Technical and Statistical Issue papers

 

Skewness and Correlations
Prorating Errors in Test Scores
Standard Deviation near the Mean Value
Assumptions in Least Squares Regression
Percentiles and Percentile Ranks - confused or what?
Calculating 2 x 2 decision table indices from summary information
Correlation attenuation due to Likert Categorization
Interrater Reliability: Definitions, Formulae, and Worked Examples
The Relationship between variables, cases, and factor stability
Euclidean Distance: raw, normalised, and double-scaled coefficients
KR-20 Cronbach Alpha, and dichotomous-response items

Skewness and Correlations.
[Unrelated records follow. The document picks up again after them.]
(* ===== verification/Expr.v ===== *)
(** * Expressions: [cuoo/meta.h], [cuex/ex.h], [cuex/opn.h], [cuex/var.h], [cuex/qcode.h]

    An expression is a dynamic object, headed by its meta word: a variable or a constant,
    which is identified by its address, or an operation, which hash-consing makes
    the same object for the same operator and operands, so that comparing pointers is
    comparing expressions.  (What the constructor of an operator with [CUEX_OPRFLAG_CTOR]
    caches behind the operands is not part of the identity of the operation and is left out.) *)

From stdpp Require Export gmap.
From S2P Require Export Int.

(** ** Meta words *)

Definition CUEX_META_MASK (shift width : Z) : Z := wshl (wsub (wshl 1 width) 1) shift.

Definition CUEX_METAKIND_WIDTH : Z := 2.
Definition CUEX_OPR_FLAGS_WIDTH : Z := 1.
Definition CUEX_OPR_ARITY_WIDTH : Z := 24.
Definition CUEX_OPR_SELECT_WIDTH : Z := 37.
Definition CUEX_OPR_FLAGS_SHIFT : Z := CUEX_METAKIND_WIDTH.
Definition CUEX_OPR_ARITY_SHIFT : Z := CUEX_OPR_FLAGS_SHIFT + CUEX_OPR_FLAGS_WIDTH.
Definition CUEX_OPR_SELECT_SHIFT : Z := CUEX_OPR_ARITY_SHIFT + CUEX_OPR_ARITY_WIDTH.
Definition CUEX_OPR_ARITY_MASK : Z := CUEX_META_MASK CUEX_OPR_ARITY_SHIFT CUEX_OPR_ARITY_WIDTH.
Definition CUEX_OPR_SELECT_MASK : Z :=
  CUEX_META_MASK CUEX_OPR_SELECT_SHIFT CUEX_OPR_SELECT_WIDTH.
Definition CUEX_OPRFLAG_CTOR : Z := wshl 1 CUEX_OPR_FLAGS_SHIFT.

Definition cuex_meta_kind_type : Z := 0.
Definition cuex_meta_kind_opr : Z := 1.
Definition cuex_meta_kind_other : Z := 2.
Definition cuex_meta_kind (meta : Z) : Z := meta &&& 3.

Definition cuex_meta_is_type (meta : Z) : bool := cuex_meta_kind meta =? cuex_meta_kind_type.
Definition cuex_meta_is_opr (meta : Z) : bool := cuex_meta_kind meta =? cuex_meta_kind_opr.
Definition cuex_opr_r (opr : Z) : Z := (opr &&& CUEX_OPR_ARITY_MASK) >>> CUEX_OPR_ARITY_SHIFT.
Definition cuex_meta_is_opr_r (r meta : Z) : bool :=
  cuex_meta_is_opr meta && (cuex_opr_r meta =? r).

Definition cuex_opr (index arity : Z) : Z :=
  wshl index CUEX_OPR_SELECT_SHIFT ||| wshl arity CUEX_OPR_ARITY_SHIFT ||| 1.
Definition cuex_opr_with_ctor (index arity : Z) : Z := cuex_opr index arity ||| CUEX_OPRFLAG_CTOR.
Definition cuex_opr_index (opr : Z) : Z := (opr &&& CUEX_OPR_SELECT_MASK) >>> CUEX_OPR_SELECT_SHIFT.
Definition cuex_opr_has_ctor (opr : Z) : bool := negb ((opr &&& CUEX_OPRFLAG_CTOR) =? 0).
Definition cuex_opr_null : Z := cuex_opr 0 0.

(** The meta words of variables. *)
Definition CUEXP_VARMETA_SELECT_WIDTH : Z := 3.
Definition CUEXP_VARMETA_SELECT_MASK : Z := 7.
Definition CUEXP_VARMETA_SELECT_VALUE : Z := 6.
Definition CUEXP_VARMETA_WSIZE_SHIFT : Z := CUEXP_VARMETA_SELECT_WIDTH.
Definition CUEXP_VARMETA_WSIZE_WIDTH : Z := 2.
Definition CUEXP_VARMETA_QCODE_WIDTH : Z := 2.
Definition CUEXP_VARMETA_KIND_WIDTH : Z := 3.
Definition CUEXP_VARMETA_INDEX_WIDTH : Z := 54.
Definition CUEXP_VARMETA_QCODE_SHIFT : Z := CUEXP_VARMETA_WSIZE_SHIFT + CUEXP_VARMETA_WSIZE_WIDTH.
Definition CUEXP_VARMETA_KIND_SHIFT : Z := CUEXP_VARMETA_QCODE_SHIFT + CUEXP_VARMETA_QCODE_WIDTH.
Definition CUEXP_VARMETA_INDEX_SHIFT : Z := CUEXP_VARMETA_KIND_SHIFT + CUEXP_VARMETA_KIND_WIDTH.
Definition CUEXP_VARMETA_QCODE_MASK : Z :=
  CUEX_META_MASK CUEXP_VARMETA_QCODE_SHIFT CUEXP_VARMETA_QCODE_WIDTH.
Definition CUEXP_VARMETA_INDEX_MASK : Z :=
  CUEX_META_MASK CUEXP_VARMETA_INDEX_SHIFT CUEXP_VARMETA_INDEX_WIDTH.

Definition cuex_varkind_svar : Z := 0.
Definition cuex_varkind_ivar : Z := 5.

Definition cuex_varmeta_kqis (kind qcode index wsize : Z) : Z :=
  CUEXP_VARMETA_SELECT_VALUE ||| wshl wsize CUEXP_VARMETA_WSIZE_SHIFT
  ||| wshl kind CUEXP_VARMETA_KIND_SHIFT ||| wshl qcode CUEXP_VARMETA_QCODE_SHIFT
  ||| wshl index CUEXP_VARMETA_INDEX_SHIFT.
Definition cuex_varmeta_kqi (kind qcode index : Z) : Z := cuex_varmeta_kqis kind qcode index 0.

Definition cuex_is_varmeta (meta : Z) : bool :=
  (CUEXP_VARMETA_SELECT_MASK &&& meta) =? cuex_varmeta_kqi 0 0 0.
Definition cuex_varmeta_qcode (meta : Z) : Z :=
  (meta &&& CUEXP_VARMETA_QCODE_MASK) >>> CUEXP_VARMETA_QCODE_SHIFT.
Definition cuex_varmeta_index (meta : Z) : Z :=
  (meta &&& CUEXP_VARMETA_INDEX_MASK) >>> CUEXP_VARMETA_INDEX_SHIFT.

(** ** Quantification codes and sets of them *)

Definition cuex_qcode_u : Z := 0.
Definition cuex_qcode_e : Z := 1.
Definition cuex_qcode_w : Z := 2.
Definition cuex_qcode_n : Z := 3.
Definition cuex_qcode_active_w : Z := cuex_qcode_w.

Definition cuex_qcset_singleton (qc : Z) : Z := 1 <<< qc.
Definition cuex_qcset_union (s0 s1 : Z) : Z := s0 ||| s1.
Definition cuex_qcset_isecn (s0 s1 : Z) : Z := s0 &&& s1.
Definition cuex_qcset_complement (s : Z) : Z := Z.lnot s.
Definition cuex_qcset_contains (s qc : Z) : bool := negb (((1 <<< qc) &&& s) =? 0).
Definition cuex_qcset_uw : Z := 5.
Definition cuex_qcset_top : Z := 15.

(** ** Expressions *)

Inductive ex :=
| Obj (meta addr : Z)
| Opn (opr : Z) (operand_arr : list ex).

Definition cuex_meta (e : ex) : Z := match e with Obj meta _ => meta | Opn opr _ => opr end.

Definition cuex_is_opn (e : ex) : bool := cuex_meta_kind (cuex_meta e) =? cuex_meta_kind_opr.
Definition cuex_is_obj (e : ex) : bool := cuex_meta_kind (cuex_meta e) =? cuex_meta_kind_type.
Definition cuex_is_var (e : ex) : bool := cuex_is_varmeta (cuex_meta e).
Definition cuex_var_qcode (e : ex) : Z := cuex_varmeta_qcode (cuex_meta e).

(** The operands of an operation; there are none to read in other objects. *)
Definition operands (e : ex) : list ex := match e with Obj _ _ => [] | Opn _ l => l end.
Definition cuex_opn_at (e : ex) (i : nat) : option ex := operands e !! i.

(** [CUEX_OPN_TRAN]: the loop leaves the operation as it is ([None]) until a first
    operand that changes. *)
Section tran.
Context (f : ex -> ex) (eq : ex -> ex -> bool).

Fixpoint tran_operands (l : list ex) : option (list ex) :=
  match l with
  | [] => None
  | x :: l =>
      let y := f x in
      if eq x y then cons x <$> tran_operands l else Some (y :: map f l)
  end.

Definition opn_tran (opr : Z) (opn : ex) (l : list ex) : ex :=
  match tran_operands l with None => opn | Some l => Opn opr l end.
End tran.

(** *** Induction, equality and an encoding as tree, for maps by pointer *)

Section ex_ind.
Context (P : ex -> Prop) (HO : forall meta addr, P (Obj meta addr))
  (HN : forall opr l, Forall P l -> P (Opn opr l)).

Fixpoint ex_induction (e : ex) : P e :=
  match e with
  | Obj meta addr => HO meta addr
  | Opn opr l =>
      HN opr l ((fix go l : Forall P l :=
        match l with [] => List.Forall_nil P | x :: l => List.Forall_cons P x l (ex_induction x) (go l) end) l)
  end.
End ex_ind.

#[global] Instance ex_eq_dec : EqDecision ex.
Proof.
  refine (fix go e e' : Decision (e = e') :=
    match e, e' with
    | Obj m a, Obj m' a' => cast_if_and (decide (m = m')) (decide (a = a'))
    | Opn o l, Opn o' l' =>
        let _ : EqDecision ex := go in cast_if_and (decide (o = o')) (decide (l = l'))
    | _, _ => right _
    end); congruence.
Defined.

Fixpoint ex_to_tree (e : ex) : gen_tree (Z * Z + Z) :=
  match e with
  | Obj m a => GenLeaf (inl (m, a))
  | Opn o l => GenNode 0 (GenLeaf (inr o) :: map ex_to_tree l)
  end.

Fixpoint ex_of_tree (t : gen_tree (Z * Z + Z)) : ex :=
  match t with
  | GenLeaf (inl (m, a)) => Obj m a
  | GenNode _ (GenLeaf (inr o) :: l) => Opn o (map ex_of_tree l)
  | _ => Obj 0 0
  end.

Lemma ex_of_to_tree e : ex_of_tree (ex_to_tree e) = e.
Proof.
  induction e as [|o l IH] using ex_induction; cbn; [done|]. f_equal.
  induction IH as [|x l Hx _ IHl]; cbn; [done|]. by rewrite Hx, IHl.
Qed.

#[global] Instance ex_countable : Countable ex := inj_countable' ex_to_tree ex_of_tree ex_of_to_tree.

(** ** What the meta words say *)

(** The objects that the library constructs: the kind of a meta word tells operations from
    others, and its arity field the number of operands. *)
Inductive wf_ex : ex -> Prop :=
| wf_obj meta addr : cuex_meta_is_opr meta = false -> wf_ex (Obj meta addr)
| wf_opn opr l : cuex_meta_is_opr opr = true -> cuex_opr_r opr = Z.of_nat (length l) ->
    Forall wf_ex l -> wf_ex (Opn opr l).
#[export] Hint Constructors wf_ex : core.

Lemma CUEX_OPR_ARITY_MASK_eq : CUEX_OPR_ARITY_MASK = Z.ones 24 <<< 3.
Proof. reflexivity. Qed.
Lemma CUEX_OPR_SELECT_MASK_eq : CUEX_OPR_SELECT_MASK = Z.ones 37 <<< 27.
Proof. reflexivity. Qed.
Lemma CUEXP_VARMETA_QCODE_MASK_eq : CUEXP_VARMETA_QCODE_MASK = Z.ones 2 <<< 5.
Proof. reflexivity. Qed.

Lemma cuex_opr_eq index arity : cuex_opr index arity =
  wshl index 27 ||| wshl arity 3 ||| Z.ones 1.
Proof. reflexivity. Qed.

(** Equality of words, bit by bit, with numbers below [2 ^ w]. *)
Ltac field_bits :=
  apply Z.bits_inj'; intros i Hi; bits_rw; bits_split;
  repeat match goal with
    | H : 0 <= ?a < 2 ^ ?w |- context [Z.testbit ?a ?n] =>
        rewrite (testbit_high a w n H) by lia
    | |- context [Z.testbit ?a ?n] => rewrite (Z.testbit_neg_r a n) by lia
    end;
  rewrite ?orb_false_r, ?andb_false_r, ?andb_true_r, ?orb_true_r; cbn [orb andb];
  try done; try (f_equal; lia).

Lemma cuex_meta_is_opr_opr index arity : cuex_meta_is_opr (cuex_opr index arity) = true.
Proof.
  unfold cuex_meta_is_opr, cuex_meta_kind. rewrite cuex_opr_eq. apply Z.eqb_eq.
  change 3 with (Z.ones 2) at 2. change cuex_meta_kind_opr with (Z.ones 1). field_bits.
Qed.

Lemma cuex_opr_r_opr index arity : 0 <= arity < 2 ^ 24 -> cuex_opr_r (cuex_opr index arity) = arity.
Proof.
  intros Ha. unfold cuex_opr_r. rewrite cuex_opr_eq, CUEX_OPR_ARITY_MASK_eq.
  change CUEX_OPR_ARITY_SHIFT with 3. field_bits.
Qed.

Lemma cuex_opr_index_opr index arity : 0 <= index < 2 ^ 37 -> 0 <= arity < 2 ^ 24 ->
  cuex_opr_index (cuex_opr index arity) = index.
Proof.
  intros Hx Ha. unfold cuex_opr_index. rewrite cuex_opr_eq, CUEX_OPR_SELECT_MASK_eq.
  change CUEX_OPR_SELECT_SHIFT with 27. field_bits.
Qed.

Lemma cuex_varmeta_kqi_eq kind qcode index : cuex_varmeta_kqi kind qcode index =
  Z.ones 3 ^^^ Z.ones 1 ||| wshl kind 7 ||| wshl qcode 5 ||| wshl index 10.
Proof.
  unfold cuex_varmeta_kqi, cuex_varmeta_kqis. change (wshl 0 CUEXP_VARMETA_WSIZE_SHIFT) with 0.
  by rewrite Z.lor_0_r.
Qed.

Lemma cuex_is_varmeta_kqi kind qcode index : cuex_is_varmeta (cuex_varmeta_kqi kind qcode index) = true.
Proof.
  unfold cuex_is_varmeta. rewrite cuex_varmeta_kqi_eq. apply Z.eqb_eq.
  change (cuex_varmeta_kqi 0 0 0) with (Z.ones 3 ^^^ Z.ones 1).
  change CUEXP_VARMETA_SELECT_MASK with (Z.ones 3). field_bits.
Qed.

Lemma cuex_varmeta_qcode_kqi kind qcode index : 0 <= qcode < 2 ^ 2 ->
  cuex_varmeta_qcode (cuex_varmeta_kqi kind qcode index) = qcode.
Proof.
  intros Hq. unfold cuex_varmeta_qcode. rewrite cuex_varmeta_kqi_eq, CUEXP_VARMETA_QCODE_MASK_eq.
  change CUEXP_VARMETA_QCODE_SHIFT with 5. field_bits.
Qed.

(** A variable is not an operation. *)
Lemma varmeta_not_opr meta : cuex_is_varmeta meta = true -> cuex_meta_is_opr meta = false.
Proof.
  unfold cuex_is_varmeta, cuex_meta_is_opr, cuex_meta_kind. intros E%Z.eqb_eq.
  apply Z.eqb_neq. intros E1. apply (f_equal (fun z => Z.testbit z 0)) in E, E1.
  revert E E1. change CUEXP_VARMETA_SELECT_MASK with (Z.ones 3). change 3 with (Z.ones 2) at 2.
  bits_rw. cbn. change (Z.odd (cuex_varmeta_kqi 0 0 0)) with false. by destruct (Z.odd meta).
Qed.

Lemma wf_ex_cases e : wf_ex e ->
  (cuex_meta_is_opr (cuex_meta e) = false /\ operands e = []) \/
  exists opr l, e = Opn opr l /\ cuex_meta_is_opr opr = true /\ cuex_is_varmeta opr = false /\
    cuex_opr_r opr = Z.of_nat (length l) /\ Forall wf_ex l.
Proof.
  intros [meta addr E|opr l E Hr Hl]; [by left|right]. exists opr, l. split_and!; auto.
  destruct (cuex_is_varmeta opr) eqn:E1; [|done]. apply varmeta_not_opr in E1. congruence.
Qed.

(** [CUEX_OPN_TRAN] makes the operation on the transformed operands. *)
Lemma opn_tran_map (f : ex -> ex) opr l :
  opn_tran f (fun x y => bool_decide (x = y)) opr (Opn opr l) l = Opn opr (map f l).
Proof.
  unfold opn_tran. assert (forall l, match tran_operands f (fun x y => bool_decide (x = y)) l with
    None => map f l = l | Some l' => l' = map f l end) as H0.
  { clear l. intros l. induction l as [|x l IH]; cbn; [done|].
    destruct (decide (x = f x)) as [E|E];
      [rewrite bool_decide_eq_true_2 by done|by rewrite bool_decide_eq_false_2 by done].
    destruct (tran_operands f _ l) as [l'|]; cbn; [by rewrite IH, <- E|by rewrite <- E, IH]. }
  specialize (H0 l). destruct (tran_operands f _ l) as [l'|]; [by subst|by rewrite H0].
Qed.

(** ** Hash-consed object types

    Object types as [cuoo/hctem.h] makes them: [hctem_new] is the one object of the type with these
    fields, and [hctem_fields] reads them back; the meta word of the type is no operator. *)
Class HcType (A : Type) := {
  type_to_meta : Z;
  hctem_new : A -> ex;
  hctem_fields : ex -> option A;
}.
Arguments type_to_meta A {_}.

Class HcTypeLaws (A : Type) `{HcType A} : Prop := {
  hctem_meta a : cuex_meta (hctem_new a) = type_to_meta A;
  hctem_fields_new a : hctem_fields (hctem_new a) = Some a;
}.

#[global] Instance hctem_new_inj `{HcTypeLaws A} : Inj (=) (=) (@hctem_new A _).
Proof. intros a b E. apply (f_equal hctem_fields) in E. rewrite !hctem_fields_new in E. by injection E. Qed.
Ever wondered what happens with Pearson product moment correlations when the skewness coefficient for one variable departs from 0.0? Well, this short document provides both a graphical and computational answer - varying skewness from 0.0 through ± 6.0. Although not definitive (since only one simulation dataset was run), it is instructive to see why Kendall and Stuart (1958) originally recommended being very cautious of correlations in which skewness values > 2.0 were observed. Download the Acrobat pdf format document here (288k).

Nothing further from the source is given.